Erling T. Johansen, Assistant Attorney General, Anchorage, and Michael C. Geraghty, Attorney General, Juneau, for Appellee.

Before: FABE, Chief Justice, WINFREE, STOWERS, and MAASSEN, Justices.


WINFREE, Justice.


A motorcyclist was involved in a single-vehicle accident resulting in a cut on his head and minor damage to his motorcycle. The accident involved no other drivers, vehicles, or property. Because the motorcycle was not insured at the time of the accident, the State of Alaska, Department of Administration, Division of Motor Vehicles (DMV) suspended the driver's license. The motorcyclist appealed the suspension to the superior court, arguing that the suspension violated his equal protection and due process rights under the Alaska Constitution and was precluded by the de minimis nature of the accident. The superior court rejected the motorcyclist's arguments and awarded attorney's fees to DMV. The motorcyclist appeals, raising the same substantive arguments and challenging the award of attorney's fees.

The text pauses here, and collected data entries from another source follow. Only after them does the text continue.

(** C4, amended. For a sample list whose length is a multiple of
    [n_channels >= 2], [to_mono] replaces each group of [n_channels]
    consecutive samples by the arithmetic mean of the group rounded toward
    negative infinity: the greatest integer [m] with
    [m * n_channels <= sum(group)]. For one channel it is the identity, and
    [[3, 4]] maps to [[3]]. *)
Theorem to_mono_floor_mean (samples : list Z) (n : Z) :
  to_mono samples 1 = Ok samples
  /\ to_mono [3; 4] 2 = Ok [3]
  /\ (2 <= n -> len samples mod n = 0 ->
      exists mono,
        to_mono samples n = Ok mono
        /\ len mono = len samples / n
        /\ forall k, 0 <= k < len samples / n ->
             exists m,
               nth_error mono (Z.to_nat k) = Some m
               /\ m * n <= sum (group samples n k) < m * n + n).
Proof.
  split; [reflexivity|]. split; [reflexivity|].
  intros Hn Hmod. pose proof (len_nonneg samples) as Hl.
  assert (Hq : len samples = n * (len samples / n))
    by (pose proof (Z.div_mod (len samples) n ltac:(lia)); lia).
  assert (Hq0 : 0 <= len samples / n) by (apply Z.div_pos; lia).
  assert (Hcount : (len samples + n - 1) / n = len samples / n).
  { symmetry. apply (Z.div_unique _ _ _ (n - 1)); lia. }
  set (g := fun i => sum (slice samples i (i + n)) / n).
  exists (map g (map (fun k => 0 + Z.of_nat k * n)
                     (seq 0 (Z.to_nat (len samples / n))))).
  split; [|split].
  - unfold to_mono.
    test_false (n =? 1).
    rewrite range3_forward, Hcount by lia. cbn [bind].
    apply mapM_map. intros x Hx. apply in_map_iff in Hx.
    destruct Hx as [k [<- Hk]]. apply in_seq in Hk.
    rewrite len_slice_inside by nia.
    unfold floordiv, g.
    replace (0 + Z.of_nat k * n + n - (0 + Z.of_nat k * n)) with n by lia.
    destruct (n =? 0) eqn:E0; [apply Z.eqb_eq in E0; lia | reflexivity].
  - unfold len at 1. rewrite !length_map, length_seq. lia.
  - intros k Hk. exists (g (k * n)). split.
    + rewrite nth_error_map, nth_error_map, nth_error_seq.
      destruct (Nat.ltb_spec (Z.to_nat k) (Z.to_nat (len samples / n))); [|lia].
      cbn [option_map]. do 2 f_equal. lia.
    + unfold g. rewrite slice_inside by nia.
      replace (k * n + n - k * n) with n by lia. fold (group samples n k).
      pose proof (Z.div_mod (sum (group samples n k)) n ltac:(lia)).
      pose proof (Z.mod_pos_bound (sum (group samples n k)) n ltac:(lia)).
      nia.
Qed.

Lemma to_mono_floor_mean_witness :
  exists mono,
    to_mono [-3; -4; 3; 4] 2 = Ok mono
    /\ len mono = 2
    /\ forall k, 0 <= k < 2 ->
         exists m,
           nth_error mono (Z.to_nat k) = Some m
           /\ m * 2 <= sum (group [-3; -4; 3; 4] 2 k) < m * 2 + 2.
Proof.
  destruct (to_mono_floor_mean [-3; -4; 3; 4] 2) as [_ [_ H]].
  apply H; [lia | reflexivity].
Defined.

(** ** Header codec *)

Lemma pack_ok (width : nat) (v : Z) :
  0 <= v < 2 ^ (Z.of_nat width * 8) -> pack width v = Ok (le_split width v).
Proof.
  intros [H0 H1]. unfold pack.
  test_true (0 <=? v).
  destruct (v <? 2 ^ (Z.of_nat width * 8)) eqn:E1;
    [reflexivity | apply Z.ltb_ge in E1; lia].
Qed.

Lemma pack_length (width : nat) (v : Z) (b : list byte) :
  pack width v = Ok b -> length b = width.
Proof.
  unfold pack. destruct (_ && _); [|discriminate].
  intros [= <-]. apply length_le_split.
Qed.

Lemma unpack_pack (width : nat) (v : Z) :
  0 <= v < 2 ^ (Z.of_nat width * 8) -> unpack width (le_split width v) = Ok v.
Proof.
  intros Hv. unfold unpack.
  rewrite length_le_split, Nat.eqb_refl, le_combine_split.
  now rewrite Z.mod_small.
Qed.

Lemma read_app (n : nat) (b f : list byte) :
  length b = n -> read n (b ++ f) = (b, f).
Proof.
  intros <-. unfold read.
  rewrite firstn_app, skipn_app, firstn_all, skipn_all, Nat.sub_diag.
  cbn [firstn skipn]. now rewrite app_nil_r.
Qed.

(** A value decoded from [width] bytes fits [width] bytes. *)
Lemma unpack_range (width : nat) (b : list byte) (v : Z) :
  unpack width b = Ok v -> 0 <= v < 2 ^ (Z.of_nat width * 8).
Proof.
  unfold unpack. destruct (Nat.eqb_spec (length b) width) as [<-|]; [|discriminate].
  intros [= <-]. rewrite Z.mul_comm. apply le_combine_bound.
Qed.

(** The header the writer and the merger build is the general layout at
    their constants. *)
Lemma fixed_header_encode (off cpf fc st : Z) :
  fixed_header off cpf fc st = encodeFixedHeader (written_header off cpf fc st).
Proof. reflexivity. Qed.

Lemma encodeFixedHeader_ok (h : FseqInfo) :
  valid_header h ->
  encodeFixedHeader h
  = Ok (FSEQ_MAGIC ++ le_split 2 (data_offset h)
          ++ le_split 1 (snd (version h)) ++ le_split 1 (fst (version h))
          ++ le_split 2 (var_header_offset h) ++ le_split 4 (channel_count h)
          ++ le_split 4 (frame_count h) ++ le_split 1 (step_time h)
          ++ le_split 1 (flags h) ++ le_split 1 (compression h)
          ++ le_split 1 (comp_blocks h) ++ le_split 1 (sparse_ranges h)
          ++ le_split 1 0 ++ le_split 8 0).
Proof.
  intros (H1 & H2 & H3 & H4 & H5 & H6 & H7 & H8 & H9 & H10 & H11).
  unfold encodeFixedHeader.
  rewrite !pack_ok by (try assumption; cbn; lia).
  reflexivity.
Qed.

Lemma encodeFixedHeader_length (h : FseqInfo) (b : list byte) :
  encodeFixedHeader h = Ok b -> len b = 32.
Proof.
  unfold encodeFixedHeader.
  repeat match goal with
         | |- bind (pack ?w ?v) _ = Ok _ -> _ =>
             let E := fresh "E" in
             destruct (pack w v) eqn:E; cbn [bind]; try discriminate;
             apply pack_length in E
         end.
  intros [= <-]. unfold len. cbn [length]. rewrite !length_app. lia.
Qed.

Lemma read_encoded_header (h : FseqInfo) (rest : list byte) :
  valid_header h ->
  exists b,
    encodeFixedHeader h = Ok b
    /\ len b = 32
    /\ read_fseq_header (b ++ rest) = Ok h.
Proof.
  intros Hv. pose proof (encodeFixedHeader_ok h Hv) as E.
  eexists. split; [exact E|]. split; [exact (encodeFixedHeader_length _ _ E)|].
  destruct Hv as (H1 & H2 & H3 & H4 & H5 & H6 & H7 & H8 & H9 & H10 & H11).
  unfold read_fseq_header. rewrite <- !app_assoc.
  rewrite (read_app 4 FSEQ_MAGIC) by reflexivity.
  destruct (list_eq_dec Byte.byte_eq_dec _ _) as [_|Hne]; [|congruence].
  repeat (rewrite read_app by apply length_le_split;
          rewrite unpack_pack by (cbn; lia); cbn [bind]).
  destruct h as [? [? ?] ? ? ? ? ? ? ? ?]. reflexivity.
Qed.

We conclude that the motorcyclist's constitutional and common law arguments do not compel reversal of the administrative suspension. However, we vacate the entry of attorney's fees and remand to the superior court to determine how the motorcyclist's constitutional challenges should impact the award.


A. Facts

In May 2008 Thomas Titus was riding his motorcycle with a group of riders. As the riders turned onto a main expressway from a side street, Titus looked back to make sure that others had made the turn. When Titus looked forward, he noticed the surrounding traffic was slowing down. He applied his brakes and his motorcycle fishtailed. Titus, who was not wearing a helmet, fell to the ground and his head hit the pavement. Only Titus was injured and only Titus's motorcycle was damaged; the accident involved no other drivers, vehicles, or property.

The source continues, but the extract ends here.